> _INSTRUCTIONS FOR THE TASK_: Show each line of the records in which the word "Arguments" occurs.
═════ DATASET ENTRIES
(** * Floating concat protocol (libavformat/floatconcat.c)

    A shallow embedding of the [flccat:] URL protocol: pattern parsing of
    the seed path, segment navigation ([progress]), the read loop and the
    seek translation, over an abstract single-resource accessor
    (the [ffurl_*] interface and [access]). *)

From Stdlib Require Import ZArith List String Ascii Bool Lia.
Import ListNotations.

Local Open Scope string_scope.
Local Open Scope Z_scope.

(** ** Machine integers

    [int] is 32 bits, [long] and [int64_t] are 64 bits (LP64).  Conversions
    to a narrower signed type and signed arithmetic are written with their
    two's-complement wrap-around. *)

Definition wrap (bits : Z) (x : Z) : Z :=
  (x + 2 ^ (bits - 1)) mod 2 ^ bits - 2 ^ (bits - 1).

Definition to_int (x : Z) : Z := wrap 32 x.
Definition to_int64 (x : Z) : Z := wrap 64 x.

Definition INT_MAX : Z := 2147483647.
Definition INT_MIN : Z := -2147483648.
Definition LONG_MAX : Z := 9223372036854775807.
Definition LONG_MIN : Z := -9223372036854775808.

Definition in_int (x : Z) : Prop := INT_MIN <= x <= INT_MAX.
Definition in_int64 (x : Z) : Prop := LONG_MIN <= x <= LONG_MAX.

Definition add32 (a b : Z) : Z := to_int (a + b).
Definition sub32 (a b : Z) : Z := to_int (a - b).
Definition add64 (a b : Z) : Z := to_int64 (a + b).
Definition sub64 (a b : Z) : Z := to_int64 (a - b).

(** ** Constants of the C environment (Linux errno values) *)

Definition ENOENT : Z := 2.
Definition EIO : Z := 5.
Definition EINVAL : Z := 22.
Definition ENOSYS : Z := 38.
Definition AVERROR (e : Z) : Z := - e.

Definition SEEK_SET : Z := 0.
Definition SEEK_CUR : Z := 1.
Definition SEEK_END : Z := 2.

Definition FILENAME_FMT_MAX_LENGTH : nat := 1024.

(** ** Outcomes

    [OutOfFuel] is the model's bound on loop iterations; [Undefined] is
    behaviour the C standard leaves undefined (a call through a released or
    null context, a format directive without argument, a write past the
    end of [filename_fmt], a failed [assert]). *)

Inductive outcome (A : Type) : Type :=
| Done (a : A)
| OutOfFuel
| Undefined.

Arguments Done {A} a.
Arguments OutOfFuel {A}.
Arguments Undefined {A}.

Definition bind {A B : Type} (m : outcome A) (k : A -> outcome B) : outcome B :=
  match m with
  | Done a => k a
  | OutOfFuel => OutOfFuel
  | Undefined => Undefined
  end.

Declare Scope outcome_scope.
Delimit Scope outcome_scope with outcome.

Notation "x <- m ;; k" := (bind m (fun x => k))
  (at level 61, m at next level, right associativity) : outcome_scope.
Notation "' p <- m ;; k" := (bind m (fun x => match x with p => k end))
  (at level 61, p pattern, m at next level, right associativity) : outcome_scope.

Local Open Scope outcome_scope.

Definition of_option {A : Type} (o : option A) : outcome A :=
  match o with
  | Some a => Done a
  | None => Undefined
  end.

(** ** C strings and the libc functions the protocol uses *)

Definition char_code (c : ascii) : Z := Z.of_nat (nat_of_ascii c).

Definition isdigit (c : ascii) : bool :=
  (48 <=? char_code c) && (char_code c <=? 57).

Definition isspace (c : ascii) : bool :=
  ((9 <=? char_code c) && (char_code c <=? 13)) || (char_code c =? 32).

Definition digit_val (c : ascii) : Z := char_code c - 48.

Definition digit_char (d : Z) : ascii := ascii_of_nat (Z.to_nat (d + 48)).

(** [*(s + i)]: the character at index [i], the terminating NUL past the
    end. *)
Definition char_at (s : string) (i : nat) : ascii :=
  match String.get i s with
  | Some c => c
  | None => zero
  end.

(** [s + n] *)
Fixpoint str_drop (n : nat) (s : string) : string :=
  match n, s with
  | O, _ => s
  | S m, String _ r => str_drop m r
  | S _, EmptyString => EmptyString
  end.

(** the first [n] characters of [s] *)
Fixpoint str_take (n : nat) (s : string) : string :=
  match n, s with
  | O, _ => EmptyString
  | S m, String c r => String c (str_take m r)
  | S _, EmptyString => EmptyString
  end.

(** [av_strstart(str, pfx, &ptr)]: when [str] starts with [pfx], [ptr] is
    set to the rest; otherwise [ptr] is left alone. *)
Fixpoint av_strstart (str pfx : string) : option string :=
  match pfx, str with
  | EmptyString, _ => Some str
  | String p pfx', String c str' =>
      if Ascii.eqb p c then av_strstart str' pfx' else None
  | String _ _, EmptyString => None
  end.

(** [strnlen(s, maxlen)] *)
Definition strnlen (s : string) (maxlen : nat) : nat :=
  Nat.min (String.length s) maxlen.

(** [av_strlcpy(dst, src, size)] stores at most [size - 1] characters of
    [src] and a NUL; this is the string stored at [dst]. *)
Definition av_strlcpy (src : string) (size : nat) : string :=
  str_take (size - 1) src.

(** The digits read by [strtol] in base 10, accumulated without bound. *)
Fixpoint strtol_digits (s : string) (acc : Z) : Z :=
  match s with
  | String c r =>
      if isdigit c then strtol_digits r (10 * acc + digit_val c) else acc
  | EmptyString => acc
  end.

Fixpoint skip_space (s : string) : string :=
  match s with
  | String c r => if isspace c then skip_space r else s
  | EmptyString => s
  end.

(** [strtol(s, NULL, 10)]: leading white space, an optional sign, the
    digits; the value saturates at [LONG_MIN] and [LONG_MAX]. *)
Definition strtol (s : string) : Z :=
  match skip_space s with
  | String c r =>
      if Ascii.eqb c "-" then Z.max LONG_MIN (- strtol_digits r 0)
      else if Ascii.eqb c "+" then Z.min LONG_MAX (strtol_digits r 0)
      else Z.min LONG_MAX (strtol_digits (String c r) 0)
  | EmptyString => 0
  end.

(** Decimal digits of a non-negative number, most significant first.  An
    [int] has at most 10 digits. *)
Fixpoint dec_digits (fuel : nat) (n : Z) (acc : string) : string :=
  match fuel with
  | O => acc
  | S f =>
      let acc' := String (digit_char (n mod 10)) acc in
      if n / 10 =? 0 then acc' else dec_digits f (n / 10) acc'
  end.

(** What [%d] prints for an [int]. *)
Definition print_int (n : Z) : string :=
  if n <? 0 then String "-"%char (dec_digits 10 (- n) EmptyString)
  else dec_digits 10 n EmptyString.

(** The output of [printf]-style formatting of [fmt] with the one [int]
    argument [arg] ([args] is [Some arg] until a [%d] has consumed it).
    [%%] prints a percent sign.  A second [%d], any other conversion and
    a lone [%] have no defined behaviour here. *)
Fixpoint format_int (fmt : string) (args : option Z) : option string :=
  match fmt with
  | EmptyString => Some EmptyString
  | String c rest =>
      if Ascii.eqb c "%" then
        match rest with
        | String d rest' =>
            if Ascii.eqb d "d" then
              match args with
              | Some n => option_map (append (print_int n)) (format_int rest' None)
              | None => None
              end
            else if Ascii.eqb d "%" then
              option_map (String "%"%char) (format_int rest' args)
            else None
        | EmptyString => None
        end
      else option_map (String c) (format_int rest args)
  end.

(** [snprintf(buf, size, fmt, arg)]: the string stored in [buf], at most
    [size - 1] characters. *)
Definition snprintf (size : nat) (fmt : string) (arg : Z) : option string :=
  match format_int fmt (Some arg) with
  | Some out => Some (str_take (size - 1) out)
  | None => None
  end.

(** [filename_from_idx] *)
Definition filename_from_idx (filename_fmt : string) (idx : Z) : option string :=
  snprintf FILENAME_FMT_MAX_LENGTH filename_fmt idx.

(** ** The scans of the pattern parser

    [c_iter] is kept as its index [c_iter - uri]. *)

(** [while (!isdigit( *c_iter) && c_iter > uri) --c_iter;] *)
Fixpoint back_over_nondigits (uri : string) (c_iter : nat) : nat :=
  match c_iter with
  | O => O
  | S p =>
      if isdigit (char_at uri c_iter) then c_iter
      else back_over_nondigits uri p
  end.

(** [while (isdigit( *c_iter) && c_iter > uri) --c_iter;] *)
Fixpoint back_over_digits (uri : string) (c_iter : nat) : nat :=
  match c_iter with
  | O => O
  | S p =>
      if isdigit (char_at uri c_iter) then back_over_digits uri p
      else c_iter
  end.

(** What lines 124-148 of [flccat_open] make of the path [uri] (the seed
    without its scheme): [data->idx], and [filename_fmt] when a digit run
    was found.  The three [av_strlcpy] calls store the prefix at
    [filename_fmt], the two characters of the placeholder at
    [filename_fmt + num_begin] and the suffix at
    [filename_fmt + num_begin + 2]; the last one stores its NUL at index
    [num_begin + 2 + (uri_len - num_end)], which is past the end of the
    array when it reaches [FILENAME_FMT_MAX_LENGTH]. *)
Inductive parsed : Type :=
| NoDigitRun (idx : Z)
| Overrun
| Pattern (idx : Z) (fmt : string).

Definition pattern_of_uri (uri : string) : parsed :=
  let uri_len := strnlen uri (FILENAME_FMT_MAX_LENGTH - 1) in
  let c_iter := (uri_len - 1)%nat in
  let c_iter := back_over_nondigits uri c_iter in
  let num_end := (c_iter + 1)%nat in
  let c_iter := back_over_digits uri c_iter in
  let num_begin := (c_iter + 1)%nat in
  let idx := to_int (strtol (str_drop (c_iter + 1) uri)) in
  if negb (num_begin =? num_end)%nat then
    if (FILENAME_FMT_MAX_LENGTH <=? num_begin + 2 + (uri_len - num_end))%nat
    then Overrun
    else
      Pattern idx
        (av_strlcpy uri (num_begin + 1)
         ++ av_strlcpy "%d" (2 + 1)
         ++ av_strlcpy (str_drop num_end uri) (uri_len - num_end + 1))
  else NoDigitRun idx.

(** ** What the pattern parser is measured against *)

(** Every character of [s] satisfies [p]. *)
Fixpoint str_all (p : ascii -> bool) (s : string) : bool :=
  match s with
  | EmptyString => true
  | String c r => p c && str_all p r
  end.

(** [s] is not empty and its last character is not a digit. *)
Fixpoint ends_nondigit (s : string) : bool :=
  match s with
  | EmptyString => false
  | String c EmptyString => negb (isdigit c)
  | String _ r => ends_nondigit r
  end.

Definition is_percent (c : ascii) : bool := Ascii.eqb c "%".

Definition plain (c : ascii) : bool := negb (is_percent c).

Definition plain_nondigit (c : ascii) : bool := negb (isdigit c) && negb (is_percent c).
Lemma go_slice_to_in_range l n :
  0 ≤ n ≤ zlen l → go_slice_to l n = Ret (take (Z.to_nat n) l).
Proof. intros. unfold go_slice_to. case_match; [done|lia]. Qed.

Lemma go_slice_from_in_range l n :
  0 ≤ n ≤ zlen l → go_slice_from l n = Ret (drop (Z.to_nat n) l).
Proof. intros. unfold go_slice_from. case_match; [done|lia]. Qed.

Lemma go_fill_from_spec k (pre post : list A) v :
  length post = k →
  go_fill_from k (zlen pre) (pre ++ post) v = Ret (pre ++ replicate k v).
Proof.
  revert pre post. induction k as [|k IH]; intros pre [|y post] Hl; simplify_eq/=.
  - done.
  - rewrite go_set_in_range by (rewrite length_app; simpl; lia). simpl.
    rewrite Nat2Z.id, insert_app_r_alt, Nat.sub_diag by lia. simpl.
    replace (zlen pre + 1) with (zlen (pre ++ [v])) by (rewrite length_app; simpl; lia).
    rewrite (cons_middle v pre post), (app_assoc pre [v] post).
    rewrite IH by done. by rewrite <-app_assoc.
Qed.

Lemma go_fill_all l v : go_fill (length l) l v = Ret (replicate (length l) v).
Proof. exact (go_fill_from_spec (length l) [] l v eq_refl). Qed.
Lemma go_fill_len l k v : length l = k → go_fill k l v = Ret (replicate k v).
Proof. intros <-. apply go_fill_all. Qed.
End slices.

(** ** Automation

    [go_step] evaluates a bind whose first computation is known, splits the
    boolean conditions of the code and turns them into arithmetic facts. *)

Lemma bind_Ret {A B} (a : A) (f : A → outcome B) : (Ret a ≫= f) = f a.
Proof. done. Qed.

Lemma bind_Ret_inv {A B} (m : outcome A) (f : A → outcome B) b :
  (m ≫= f) = Ret b → ∃ a, m = Ret a ∧ f a = Ret b.
Proof. destruct m; simpl; intros; try done. eauto. Qed.

Lemma is_Ret_returns {A} (m : outcome A) : is_Ret m = true → returns m.
Proof. destruct m as [a| |]; [by exists a|done..]. Qed.

Lemma returns_Ret {A} (a : A) : returns (Ret a).
Proof. by exists a. Qed.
══════════
> _REPLY TO THE EXERCISE_:
Arguments Done {A} a.
Arguments OutOfFuel {A}.
Arguments Undefined {A}.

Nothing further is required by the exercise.